[[ Dataset entries open ]]

Definition set_socks_url (u : str) c : Config :=
  mkConfig (enabled c) (proxy_url c) (enable_socks5 c) u (enable_socks5_udp c) (allow_upstream_proxy c)
    (dangerously_allow_non_loopback_proxy c) (dangerously_allow_all_unix_sockets c) (mode c) (domains c)
    (unix_sockets c) (allow_local_binding c) (mitm c) (credential_broker c)
    (credential_broker_enabled_mitm c) (credentials c)
    (dangerously_allow_plaintext_credential_injection c) (mitm_hooks c).

(** The four switches: upstream proxies, listeners off the loopback, every socket,
    local binding. *)
Definition set_switches (upstream non_loopback : bool) (all_sockets : option bool) (local : bool) c : Config :=
  mkConfig (enabled c) (proxy_url c) (enable_socks5 c) (socks_url c) (enable_socks5_udp c) upstream
    non_loopback all_sockets (mode c) (domains c) (unix_sockets c) local (mitm c) (credential_broker c)
    (credential_broker_enabled_mitm c) (credentials c)
    (dangerously_allow_plaintext_credential_injection c) (mitm_hooks c).

Definition set_allow_upstream_proxy (b : bool) c : Config :=
  set_switches b (dangerously_allow_non_loopback_proxy c) (dangerously_allow_all_unix_sockets c)
    (allow_local_binding c) c.
Definition set_non_loopback_proxy (b : bool) c : Config :=
  set_switches (allow_upstream_proxy c) b (dangerously_allow_all_unix_sockets c) (allow_local_binding c) c.
Definition set_all_unix_sockets (b : option bool) c : Config :=
  set_switches (allow_upstream_proxy c) (dangerously_allow_non_loopback_proxy c) b (allow_local_binding c) c.
Definition set_allow_local_binding (b : bool) c : Config :=
  set_switches (allow_upstream_proxy c) (dangerously_allow_non_loopback_proxy c)
    (dangerously_allow_all_unix_sockets c) b c.
(** * Blog platform: storage layer and HTTP routes

    A shallow embedding of [server/storage.ts], [server/routes.ts] and the
    constraints of [shared/schema.ts], with the properties of the
    specification stated and settled against it.

    Conventions.
    - JavaScript numbers that hold ids, counters, page numbers and
      millisecond timestamps are integers of [Z].
    - A [Date] is represented by its [getTime()] value.
    - [null], [undefined] and an absent optional property are all [None];
      so is the [publishedAt] of a post that was created without one.
    - An [async] method is a function from the store to an outcome
      (resolved or rejected) and the store afterwards.
    - [Math.ceil(a / b)] is the integer ceiling; the quotient of two
      integers below 2^53 is never rounded across an integer. *)

From Stdlib Require Import ZArith List String Ascii Bool Lia Sorted Permutation.
Import ListNotations.
Open Scope Z_scope.

(* ================================================================= *)
(** ** JavaScript built-ins used by the code                          *)
(* ================================================================= *)

Module Js.

Section Arrays.
Context {A : Type}.

(** Relative index of [Array.prototype.slice]: a negative index counts
    from the end, and the result is clamped to [0 .. len]. *)
Definition relativeIndex (len k : Z) : Z :=
  if k <? 0 then Z.max (len + k) 0 else Z.min k len.

(** [arr.slice(start, end)] *)
Definition slice (l : list A) (start stop : Z) : list A :=
  let len := Z.of_nat (List.length l) in
  let from := relativeIndex len start in
  let to := relativeIndex len stop in
  firstn (Z.to_nat (to - from)) (skipn (Z.to_nat from) l).
(** * Machnet (NSaaS) shared-memory channels

    A shallow embedding of [src/ext/machnet_private.h] (size calculation,
    initialisation and creation of a channel region) and of
    [src/include/channel.h] ([ShmChannel] and [ChannelManager]), together
    with the properties the channel specification states about them.

    Machine integers are [Z] with the wrap-around of their C type written
    out.  Code that lives in headers which are not part of the sources at
    hand ([nsaas_common.h], [jring.h], [channel_msgbuf.h]) is either a field
    of [Platform] (constants and [sizeof]s), a section variable (shared
    memory helpers whose result depends on concurrent peers), or a
    definition marked [Modelled from the spec]. *)

From Stdlib Require Import ZArith Lia.
From stdpp Require Import base gmap strings functions list.

Local Open Scope Z_scope.

(** ** Machine arithmetic *)

Definition SIZE_MAX : Z := 2 ^ 64 - 1.          (* (size_t)-1 *)
Definition wrap64 (x : Z) : Z := x mod 2 ^ 64.  (* size_t, uint64_t *)
Definition wrap32 (x : Z) : Z := x mod 2 ^ 32.  (* uint32_t *)

(** [#define IS_POW2(x) (((x) & ((x)-1)) == 0)] on a [size_t]. *)
Definition IS_POW2 (x : Z) : bool := Z.land x (wrap64 (x - 1)) =? 0.

(** [__builtin_clzll]; the C result is undefined at 0, where 64 is taken. *)
Definition clzll (y : Z) : Z := if y =? 0 then 64 else 63 - Z.log2 y.

(** [#define ROUNDUP_U64_POW2(x) (1ULL << (64 - __builtin_clzll(((uint64_t)x) - 1)))] *)
Definition ROUNDUP_U64_POW2 (x : Z) : Z :=
  wrap64 (Z.shiftl 1 (64 - clzll (wrap64 (x - 1)))).

(** Modelled from the spec: the macro [ALIGN_TO_PAGE_SIZE] of
    [nsaas_common.h] is missing; [align_page] of the spec's size formula
    rounds a [size_t] up to the next multiple of the page size. *)
Definition ALIGN_TO_PAGE_SIZE (x pagesz : Z) : Z :=
  wrap64 (x + (pagesz - 1)) / pagesz * pagesz.

(** Modelled from the spec: [HUGE_PAGE_2M_SIZE] of [nsaas_common.h] is
    missing; the huge pages that back a channel are 2 MiB pages. *)
Definition HUGE_PAGE_2M_SIZE : Z := 2 * 1024 * 1024.

(** Modelled from the spec: [NSaaSRingSlot_t] of [nsaas_common.h] is
    missing; a slot is a 32-bit unsigned index. *)
Definition sizeof_NSaaSRingSlot_t : Z := 4.

Definition NSAAS_CHANNEL_CTRL_SQ_SLOT_NR : Z := 2.
Definition NSAAS_CHANNEL_CTRL_CQ_SLOT_NR : Z := NSAAS_CHANNEL_CTRL_SQ_SLOT_NR.

(** A power of two in the mathematical sense (zero is not one). *)
Definition power_of_two (n : Z) : Prop := exists k, 0 <= k /\ n = 2 ^ k.
(** * CatalogIQ -> Shopify importer: a shallow embedding of [main.py] and
    [mian.py], and the properties of its field mapper, operation poller,
    page orchestrator and offset codec.

    The repository holds two near-identical Cloud Function entry points,
    [src/main.py] (asynchronous [productSet] followed by polling) and
    [src/mian.py] (synchronous [productSet]).  Their code is embedded in the
    modules [Main] and [Mian]; the loops and calls whose text is the same in
    both files are embedded once, ahead of the modules. *)

From Stdlib Require Import ZArith List String Ascii Bool Lia Permutation.
From Stdlib Require Import SetoidList DecimalString DecimalZ DecimalPos DecimalN.
Import ListNotations.
Open Scope string_scope.
Open Scope list_scope.
Open Scope Z_scope.

(** ** Python values

    A source product is whatever [response.json()] returned: the mapper
    indexes it with [x['key']] and never checks a type, so the embedding
    keeps the dynamic typing.  JSON numbers are modelled as integers; floats
    are outside the model. *)

#[warnings="-register-all"]
Inductive pyval : Type :=
| PNone
| PBool (b : bool)
| PInt (z : Z)
| PStr (s : string)
| PList (l : list pyval)
| PDict (d : list (string * pyval)).

(** Exceptions the embedded code can raise; all of them are subclasses of
    Python's [Exception]. *)
Inductive exn : Type :=
| KeyError
| TypeError
| AttributeError
| ValueError
| NameError
| JSONDecodeError
| RequestException.

Inductive result (A : Type) : Type :=
| Ok (a : A)
| Raise (e : exn).
Arguments Ok {A} a.
Arguments Raise {A} e.

Definition bind {A B} (r : result A) (k : A -> result B) : result B :=
  match r with
  | Ok a => k a
  | Raise e => Raise e
  end.

Notation "x <- e ;; k" := (bind e (fun x => k))
  (at level 61, e at next level, right associativity).

Definition is_ok {A} (r : result A) : bool :=
  match r with Ok _ => true | Raise _ => false end.

Fixpoint mapM {A B} (f : A -> result B) (l : list A) : result (list B) :=
  match l with
  | [] => Ok []
  | a :: rest =>
      b <- f a ;;
      bs <- mapM f rest ;;
      Ok (b :: bs)
  end.

(** A dict is read through its first binding of a key. *)
Fixpoint dict_get (d : list (string * pyval)) (k : string) : option pyval :=
  match d with
  | [] => None
  | (k', v) :: rest => if String.eqb k' k then Some v else dict_get rest k
  end.

Fixpoint dict_keys (d : list (string * pyval)) (seen : list string)
  : list string :=
  match d with
  | [] => []
  | (k, _) :: rest =>
      if existsb (String.eqb k) seen then dict_keys rest seen
      else k :: dict_keys rest (k :: seen)
  end.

[[ Dataset entries closed ]]

» **What this task involves**: Using the records above, write out exactly the lines between the one holding "both files are" and the one holding "(string * pyval)).", inclusive; leave everything else out.

» **Answer to the exercise**:
    both files are embedded once, ahead of the modules. *)

From Stdlib Require Import ZArith List String Ascii Bool Lia Permutation.
From Stdlib Require Import SetoidList DecimalString DecimalZ DecimalPos DecimalN.
Import ListNotations.
Open Scope string_scope.
Open Scope list_scope.
Open Scope Z_scope.

(** ** Python values

    A source product is whatever [response.json()] returned: the mapper
    indexes it with [x['key']] and never checks a type, so the embedding
    keeps the dynamic typing.  JSON numbers are modelled as integers; floats
    are outside the model. *)

#[warnings="-register-all"]
Inductive pyval : Type :=
| PNone
| PBool (b : bool)
| PInt (z : Z)
| PStr (s : string)
| PList (l : list pyval)
| PDict (d : list (string * pyval)).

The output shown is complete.